Lo studio sulla storia della 36enne sopravvissuta a 12 tumori potrebbe aprire la strada a nuove tecniche di diagnosi precoce e a nuove terapie per risvegliare il sistema immunitario contro il cancro. La paziente, che ha lasciato a bocca aperta i ricercatori, ha sviluppato il suo primo tumore già nell’infanzia: a questo ne sono poi seguiti diversi a distanza di qualche anno uno dall’altro.

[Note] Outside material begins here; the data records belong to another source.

Lemma lastIndexOf_none (s pat : string) :
  JS.lastIndexOf s pat = -1 <-> forall k, ~ occurs_at k pat s.
Proof.
  unfold JS.lastIndexOf.
  destruct (lastIndexOf_from_spec s pat 0 (-1)) as [[Hr Hnone] | (k & Hr & Hocc & _)].
  - tauto.
  - split; [lia | intros H; now apply H in Hocc].
Qed.

Lemma lastIndexOf_some (s pat : string) (k : nat) :
  occurs_at k pat s ->
  exists j, JS.lastIndexOf s pat = Z.of_nat j /\ occurs_at j pat s /\ (k <= j)%nat.
Proof.
  intros Hk. unfold JS.lastIndexOf.
  destruct (lastIndexOf_from_spec s pat 0 (-1)) as [[_ Hnone] | (j & Hr & Hocc & Hmax)].
  - now apply Hnone in Hk.
  - exists j. split; [lia|]. auto.
Qed.

(** [s.slice(0, k)] at an occurrence is what comes before it. *)
Lemma slice_prefix (p rest : string) :
  JS.slice (p +:+ rest) 0 (Z.of_nat (String.length p)) = p.
Proof.
  unfold JS.slice. rewrite length_app. simpl.
  replace (Z.to_nat (Z.min 0 _)) with 0%nat by lia.
  destruct (Z.ltb_spec (Z.of_nat (String.length p)) 0); [lia|].
  replace (Z.to_nat _) with (String.length p) by lia.
  apply substring_app_l.
Qed.

(** [arr.indexOf(x)] is [-1] exactly when [x] is not in the array. *)
Lemma indexOf_from_none (l : list string) (x : string) :
  forall i, 0 <= i -> JS.indexOf_from i l x = -1 <-> x ∉ l.
Proof.
  induction l as [|y l IH]; intros i Hi; simpl.
  - split; [intros _; apply not_elem_of_nil | reflexivity].
  - destruct (String.eqb_spec y x) as [->|Hne].
    + split; [lia | intros H; exfalso; apply H; left].
    + rewrite not_elem_of_cons, (IH (i + 1)) by lia.
      split; [intros H; split; [congruence | exact H] | intros [_ H]; exact H].
Qed.

Lemma indexOf_none (l : list string) (x : string) :
  JS.indexOf l x = -1 <-> x ∉ l.
Proof. apply indexOf_from_none. lia. Qed.

End StringFacts.

(** ** The mount prefix *)

Example mountUrl_mounted :
  mountUrl (Example.request "/schedule") = "/devsummit".
Proof. reflexivity. Qed.

Example mountUrl_last_occurrence :
  mountUrl {| ctx_path := "/a"; url := "/a";
              originalUrl := Some "/a/b/a"; host := None |} = "/a/b".
Proof. reflexivity. Qed.

(** C6. [mountUrl] returns the empty string when [originalUrl] is
    undefined, the empty string when the inner url does not occur in
    [originalUrl], and otherwise the part of [originalUrl] before the last
    occurrence of the inner url: it is followed by the inner url, and no
    occurrence starts further right. *)
Theorem mountUrl_spec (ctx : Ctx) :
  (originalUrl ctx = None -> mountUrl ctx = "")
  /\ (forall orig,
        originalUrl ctx = Some orig ->
        (forall p q, orig <> p +:+ url ctx +:+ q) ->
        mountUrl ctx = "")
  /\ (forall orig p q,
        originalUrl ctx = Some orig ->
        orig = p +:+ url ctx +:+ q ->
        (exists q', orig = mountUrl ctx +:+ url ctx +:+ q')
        /\ (String.length p <= String.length (mountUrl ctx))%nat).
Proof.
  unfold mountUrl. split; [|split].
  - now intros ->.
  - intros orig -> Hnone.
    assert (JS.lastIndexOf orig (url ctx) = -1) as ->; [|reflexivity].
    apply StringFacts.lastIndexOf_none. intros k (p & q & Hpq & _).
    now apply (Hnone p q).
  - intros orig p q -> Hpq.
    destruct (StringFacts.lastIndexOf_some orig (url ctx) (String.length p))
      as (j & -> & (p' & q' & Hocc & Hlen) & Hle).
    { now exists p, q. }
    destruct (Z.eqb_spec (Z.of_nat j) (-1)) as [|_]; [lia|].
    clear Hpq. subst orig j. rewrite StringFacts.slice_prefix.
    split; [now exists q' | lia].
Qed.

(** ** The Section List *)

Example sections_example :
  sections Example.dirname Example.readdirSync = [""; "keynote"; "schedule"].
Proof. reflexivity. Qed.

Lemma section_of_html (stem : string) :
  JS.startsWith (stem +:+ ".html") "_" = false ->
  JS.startsWith (stem +:+ ".html") "." = false ->
  section_of (stem +:+ ".html")
  = Some (if String.eqb stem "index" then "" else stem).
Proof.
  intros Hu Hd. unfold section_of.
  assert (JS.endsWith (stem +:+ ".html") ".html" = true) as ->.
  { apply StringFacts.endsWith_app. now exists stem. }
  rewrite !bool_decide_eq_false_2.
  - simpl. unfold JS.substr. rewrite StringFacts.length_app. simpl String.length.
    destruct (Z.ltb_spec 0 0); [lia|].
    replace (Z.to_nat (Z.min 0 _)) with 0%nat by lia.
    replace (Z.to_nat _) with (String.length stem) by lia.
    now rewrite StringFacts.substring_app_l.
  - rewrite StringFacts.get_0_startsWith. congruence.
  - rewrite StringFacts.get_0_startsWith. congruence.
Qed.

Lemma section_of_hidden (name : string) :
  JS.startsWith name "_" = true \/ JS.startsWith name "." = true ->
  section_of name = None.
Proof.
  intros H. unfold section_of.
  destruct H as [H|H]; apply StringFacts.get_0_startsWith in H; rewrite H;
    simpl; now rewrite andb_false_r.
Qed.

Lemma section_of_other (name : string) :
  JS.endsWith name ".html" = false -> section_of name = None.
Proof. intros H. unfold section_of. now rewrite H. Qed.

Lemma sections_of_middle (before after : list string) (name : string) :
  sections_of (before ++ name :: after)%list
  = (sections_of before ++ from_option (fun x => [x]) [] (section_of name)
       ++ sections_of after)%list.
Proof.
  unfold sections_of. rewrite omap_app. simpl.
  now destruct (section_of name).
Qed.

(** C8. The Section List is computed from the entries of the view
    directory, entry by entry and in their order: an entry whose name starts
    with [_] or [.] contributes nothing, the entry [index.html] contributes
    the empty string, and any other template [stem.html] contributes [stem];
    an entry that is no [.html] template contributes nothing. *)
Theorem sections_entries (dirname : string)
    (readdirSync : string -> list string)
    (before after : list string) (name : string) :
  readdirSync (dirname +:+ "/sections") = (before ++ name :: after)%list ->
  (JS.startsWith name "_" = true \/ JS.startsWith name "." = true ->
     sections dirname readdirSync
     = (sections_of before ++ sections_of after)%list)
  /\ (name = "index.html" ->
        sections dirname readdirSync
        = (sections_of before ++ "" :: sections_of after)%list)
  /\ (forall stem,
        name = stem +:+ ".html" ->
        JS.startsWith name "_" = false ->
        JS.startsWith name "." = false ->
        stem <> "index" ->
        sections dirname readdirSync
        = (sections_of before ++ stem :: sections_of after)%list)
  /\ (JS.endsWith name ".html" = false ->
        sections dirname readdirSync
     = (sections_of before ++ sections_of after)%list).
Proof.
  intros Hdir. unfold sections. rewrite Hdir, sections_of_middle.
  split; [|split; [|split]].
  - intros H. now rewrite (section_of_hidden name H).
  - intros ->. reflexivity.
  - intros stem -> Hu Hd Hne. rewrite (section_of_html stem Hu Hd).
    destruct (String.eqb_spec stem "index"); [contradiction | reflexivity].
  - intros H. now rewrite (section_of_other name H).
Qed.

Lemma sections_entries_witness :
  Example.readdirSync (Example.dirname +:+ "/sections")
  = (["_amp-session.html"; "_amp-speaker.html"; "_sitemap.html"; ".keep"]
       ++ "index.html" :: ["keynote.html"; "schedule.html"; "notes.txt"])%list
  /\ sections Example.dirname Example.readdirSync
     = (sections_of ["_amp-session.html"; "_amp-speaker.html"; "_sitemap.html"; ".keep"]
          ++ "" :: sections_of ["keynote.html"; "schedule.html"; "notes.txt"])%list.
Proof.
  split; [reflexivity|].
  refine (proj1 (proj2 (sections_entries Example.dirname Example.readdirSync
           ["_amp-session.html"; "_amp-speaker.html"; "_sitemap.html"; ".keep"]
           ["keynote.html"; "schedule.html"; "notes.txt"] "index.html" _)) _);
    reflexivity.
Defined.

(** ** The AMP stylesheet cache and the flat handler *)

Section HostProperties.

Variable Days : Type.
Variable isProd : bool.
Variable dirname : string.
Variable schedule : Schedule.
Variable calendar_days : Schedule -> Days.
Variable policy : bool -> string.
Variable readFileSync : string -> option string.
Variable readdirSync : string -> list string.
Variable less_render : string -> nat -> option string.

#[local] Abbreviation section_list := (sections dirname readdirSync).
#[local] Abbreviation policy_header := (policyHeader isProd policy).
#[local] Abbreviation prod_css := (prodAmpCss isProd dirname readFileSync).
#[local] Abbreviation amp_css :=
  (ampCss Days isProd dirname readFileSync less_render).
#[local] Abbreviation prefix_of := (site_prefix isProd).
#[local] Abbreviation handler_on sched :=
  (flat_handler Days isProd dirname sched calendar_days policy readFileSync
     readdirSync less_render).
#[local] Abbreviation handler := (handler_on schedule).

Lemma policy_then_render (hdr view : string) (data : locals Days) (seen : bool) :
  policy_before_render hdr seen
    [SetHeader "Feature-Policy" hdr; Render view data] = true.
Proof. simpl. now rewrite String.eqb_refl. Qed.

(** The stylesheet step only ever compiles and logs. *)
Lemma ampCss_trace (st : state) :
  forall hdr seen,
    policy_before_render hdr seen (amp_css st).1.1 = true
    /\ forall (t : list (event Days)),
         policy_before_render hdr seen ((amp_css st).1.1 ++ t)
         = policy_before_render hdr seen t.
Proof.
  intros hdr seen. unfold ampCss.
  destruct prod_css; [now split|].
  destruct (fallbackProdAmpCss st); [now split|].
  destruct (less_render _ _); [destruct isProd|]; now split.
Qed.

Lemma handler_unknown_section (ctx : Ctx) (path : string)
    (rest : option string) (st : state) :
  path ∉ section_list -> handler ctx path rest st = Build_reply [] Next st.
Proof.
  intros H. unfold flat_handler.
  apply StringFacts.indexOf_none in H. now rewrite H.
Qed.

Lemma handler_known_section (ctx : Ctx) (path : string) :
  path ∈ section_list -> (JS.indexOf section_list path =? -1) = false.
Proof.
  intros H. apply Z.eqb_neq. intros E.
  now apply StringFacts.indexOf_none in E.
Qed.

Lemma startsWith_nonempty (rest p : string) :
  JS.startsWith rest p = true -> p <> "" -> String.eqb rest "" = false.
Proof.
  intros H Hp. apply String.eqb_neq. intros ->.
  apply StringFacts.prefix_app in H as [q Hq]. destruct p; [congruence | discriminate].
Qed.

(** C4. A rest id that starts with [_] is declined whatever the maps
    hold: the handler calls [next()] and does nothing else. *)
Theorem underscore_id_declines (ctx : Ctx) (path rest : string) (st : state) :
  JS.startsWith rest "_" = true ->
  handler ctx path (Some rest) st = Build_reply [] Next st.
Proof.
  intros H. unfold flat_handler.
  destruct (JS.indexOf section_list path =? -1); [reflexivity|].
  rewrite (startsWith_nonempty rest "_" H) by discriminate.
  destruct (lookup_entity schedule rest) as [[data view] cls].
  now rewrite H, orb_true_r.
Qed.
(** X3. An index lookup with no matching entry: [get_entries_by_index]
    returns the empty list, while [get_entry_by_index] throws, because it
    asks the store for the id [undefined]. A lookup value that cannot be
    part of a key makes both throw. The store is as it was. *)
Theorem index_lookup_no_match (t f : string) (v : value) (s : Store) :
  (forall p, to_key_part v = Some p ->
     store_list (index_prefix t f p) None s = [] ->
     get_entries_by_index t f v s = (Ok [], s) /\
     get_entry_by_index t f v s = (Throw TypeError, s)) /\
  (to_key_part v = None ->
   get_entries_by_index t f v s = (Throw TypeError, s) /\
   get_entry_by_index t f v s = (Throw TypeError, s)).
Proof.
  split.
  - intros p Hp E.
    unfold get_entries_by_index, get_entry_by_index, bind.
    rewrite (index_scan _ _ _ s Hp), E. split; trivial.
  - intros Hp.
    unfold get_entries_by_index, get_entry_by_index, bind, get_all_from_key,
      kv_list.
    cbn [to_key to_key_part]. rewrite Hp. split; trivial.
Qed.

Lemma index_lookup_no_match_witness :
  get_entries_by_index "users" "email" (VString "b@a")
    store_with_indexed_user_a
  = (Ok [], store_with_indexed_user_a) /\
  get_entry_by_index "users" "email" (VString "b@a")
    store_with_indexed_user_a
  = (Throw TypeError, store_with_indexed_user_a).
Proof.
  apply (proj1 (index_lookup_no_match "users" "email" (VString "b@a")
                  store_with_indexed_user_a)
           (KString "b@a") eq_refl).
  reflexivity.
Defined.

(** X4. When [get_entries_by_index] returns a non-empty list,
    [get_entry_by_index] returns its first element. *)
Theorem get_entry_by_index_is_first (t f : string) (v y : value)
  (ys : list value) (s : Store) :
  fst (get_entries_by_index t f v s) = Ok (y :: ys) ->
  get_entry_by_index t f v s = (Ok y, s).
Proof.
  unfold get_entries_by_index, get_entry_by_index, bind, get_all_from_key,
    kv_list.
  destruct (to_key _) as [p |]; [| discriminate].
  destruct (store_list p None s) as [| e l]; [discriminate |].
  cbn [from_async]. unfold bind at 1.
  pose proof (get_entry_state t (snd e) s) as St.
  destruct (get_entry t (snd e) s) as [[y' | err] s1]; simpl in St;
    subst s1; [| discriminate].
  unfold bind at 1.
  destruct (from_async l _ s) as [[ys' | err] s2]; [| discriminate].
  now intros [= -> _].
Qed.

Lemma get_entry_by_index_is_first_witness :
  get_entry_by_index "users" "email" (VString "a@a")
    store_with_indexed_user_a
  = (Ok (VObject user_a_stored), store_with_indexed_user_a).
Proof.
  apply (@get_entry_by_index_is_first "users" "email" (VString "a@a")
           (VObject user_a_stored) [] store_with_indexed_user_a).
  reflexivity.
Defined.

Lemma get_entry_from_table (t : string) (v y : value) (s : Store) :
  fst (get_entry t v s) = Ok y -> from_table t s y.
Proof.
  destruct (to_key_part v) as [id |] eqn:E.
  - rewrite (get_entry_eq _ _ _ E). unfold deref. simpl.
    destruct (store_get [KString t; id] s) as [r |] eqn:G.
    + intros [= <-]. right. now exists id.
    + intros [= <-]. now left.
  - rewrite (get_entry_invalid _ _ _ E). discriminate.
Qed.

Lemma from_async_from_table (t : string) (l : list KvEntry)
  (ys : list value) (s : Store) :
  fst (from_async l (fun entry => get_entry t (snd entry)) s) = Ok ys ->
  Forall (from_table t s) ys.
Proof.
  revert ys. induction l as [| e l IH]; intros ys.
  - intros [= <-]. constructor.
  - cbn [from_async]. unfold bind at 1.
    pose proof (get_entry_state t (snd e) s) as St.
    pose proof (fun y => @get_entry_from_table t (snd e) y s) as Hy.
    destruct (get_entry t (snd e) s) as [[y | err] s1]; simpl in St;
      subst s1; [| discriminate].
    unfold bind at 1.
    destruct (from_async l _ s) as [[ys' | err] s2]; [| discriminate].
    intros [= <-]. constructor.
    + now apply Hy.
    + now apply IH.
Qed.

(** X5. An index lookup on a table only ever returns values stored in
    that table: each result of [get_entry_by_index] and of
    [get_entries_by_index] is [undefined] or what the store holds under
    (table, id) for some id. *)
Theorem index_lookup_stays_in_table (t f : string) (v : value) (s : Store) :
  (forall y, fst (get_entry_by_index t f v s) = Ok y -> from_table t s y) /\
  (forall ys, fst (get_entries_by_index t f v s) = Ok ys ->
              Forall (from_table t s) ys).
Proof.
  split.
  - intros y. unfold get_entry_by_index, bind, get_all_from_key, kv_list.
    destruct (to_key _); [| discriminate]. apply get_entry_from_table.
  - intros ys. unfold get_entries_by_index, bind, get_all_from_key, kv_list.
    destruct (to_key _); [| discriminate]. apply from_async_from_table.
Qed.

In meno di 40 anni di vita, gliene sono stati diagnosticati 12 differenti in varie parti del corpo: cinque quelli maligni. Una situazione complessa in un quadro altrettanto complicato: la donna presenta infatti altre alterazioni come macchie cutanee e microcefalia.

Una volta giunta al Centro di ricerca Cnio, la donna è stata sottoposta al sequenziamento dei geni che sono solitamente coinvolti nelle forme ereditarie di tumore, ma non è stata trovata alcuna mutazione. Si è dunque passati a sequenziare l’intero genoma ed è così che sono emerse anomalie in un gene cruciale per la divisione delle cellule: si tratta del gene MAD1L1, la cui mutazione comporta l’alterazione del numero di cromosomi ereditati dalle cellule figlie (una condizione tipica di molti tumori).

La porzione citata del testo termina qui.